Sue had signed us up for Priority Pass, an airport lounge service. The lounge in JoBurg and it was very nice – the first good wifi we’d had in a week, comfortable quiet surroundings and plenty of quality food and drink. Sated and stocked for our onward journey we passed one of the giant double-deck Airbus A300’s on the tarmac in route to our Zimbabwe flight.
Landing in the Victoria Falls airport I haggled us a taxi through the small namesake town to a three night stay at the expensive but comfortable A-Zambezi Lodge. The middle market is underdeveloped here, and cheaper digs close to town don’t feel family friendly. Mugabe’s Zimbabwe lacks opportunity for most, so there’s too many unemployed young men wandering about selling nick-nacks and worthless currency by day… by night I expect parts of town are unsafe, so we’re happy to be tucked away in our riverside lodge a few kilometers out of town.

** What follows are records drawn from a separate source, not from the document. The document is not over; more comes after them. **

(** The [for i, message in enumerate(references)] loop, from index [i]. *)
Fixpoint write_messages (file_url : string) (i : nat)
    (references : list Message) (fs : filesystem) : result () * filesystem :=
  match references with
  | [] => (Ok (), fs)
  | message :: rest =>
      match make_json_name file_url (Z.of_nat i) with
      | Raise e => (Raise e, fs)
      | Ok json_file_name =>
          match write_sidecar json_file_name message fs with
          | (Ok _, fs') => write_messages file_url (S i) rest fs'
          | (Raise e, fs') => (Raise e, fs')
          end
      end
  end.

Definition generate_json_files (file_url : string) (fs : filesystem)
    : result () * filesystem :=
  match scan_grib file_url STORAGE_OPTIONS FILTER_CONDITIONS with
  | Raise e => (Raise e, fs)
  | Ok references => write_messages file_url 0 references fs
  end.

(** ** process_files *)

Fixpoint process_files (file_list : list string) (fs : filesystem)
    : result () * filesystem :=
  match file_list with
  | [] => (Ok (), fs)
  | file_url :: rest =>
      match generate_json_files file_url fs with
      | (Ok _, fs') => process_files rest fs'
      | (Raise e, fs') => (Raise e, fs')
      end
  end.

(** ** process_files_parallel *)

(** A call of [generate_json_files] submitted to the pool: not started,
    inside the loop at index [i] with [rest] still to write, or finished
    with the outcome kept in its future. *)
Inductive task : Type :=
  | Submitted (file_url : string)
  | Looping (file_url : string) (i : nat) (rest : list Message)
  | Finished (outcome : result ()).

The lodge entry feels a lot like a Mexican coastal resort, with high thatched roofs over open wood beams at the entry and restuarant, waxed wood floors leading to a large reception area where attendants bring juice while you check in. These spaces face a large central pool surrounded by a broad grassy area which is in turn surrounded by two concentric perimeters of 2-story guest rooms… like a traditional African village enclosure. Our adjoining rooms are comfortable if crammed, and we’re glad to see mozzie nets over the bed, as we’re now in malarial lands.
Stopping at the activities desk I get a price sheet for rafting, fishing, sunset tours etc, but we hold off on booking until we can examine alternatives, anticipate weather and settle our schedule. The menu is ridiculously expensive so we elect to take the shuttle back in to town to price some excursions, grab dinner and some groceries for our stay. Upon exiting the shuttle we’re immediately and regularly approached by Zimbabwean youth – the approach is numbingly standardized:
“Hello Friend. Enjoying your stay? Where you from? What your name? How long you staying? What adventures you doing? I can get you good rate, come with me. You want $50 billion note? Look. $5. I like your hat (or shoes, or shirt). Give me your hat? Give me something?”
We’re used to touts and approaches; it’s easy for me to politely shrug them off, but the pitch and persistence here is annoying and more uncomfortable for a family, and by the 5th approach we’re getting hardened. We find a pleasant, overpriced corner restaurant for dinner, then gather some rafting and touring info before seeking out the local grocery store for some water and snacks to take back to the hotel room. It’s a very low-end grocery store with too many people loitering out front, so we get our business done and skedaddle back to the shuttle stop. Dusk is setting in and we can’t quite agree on where the stop is, so I grab us a taxi and we’re out of there.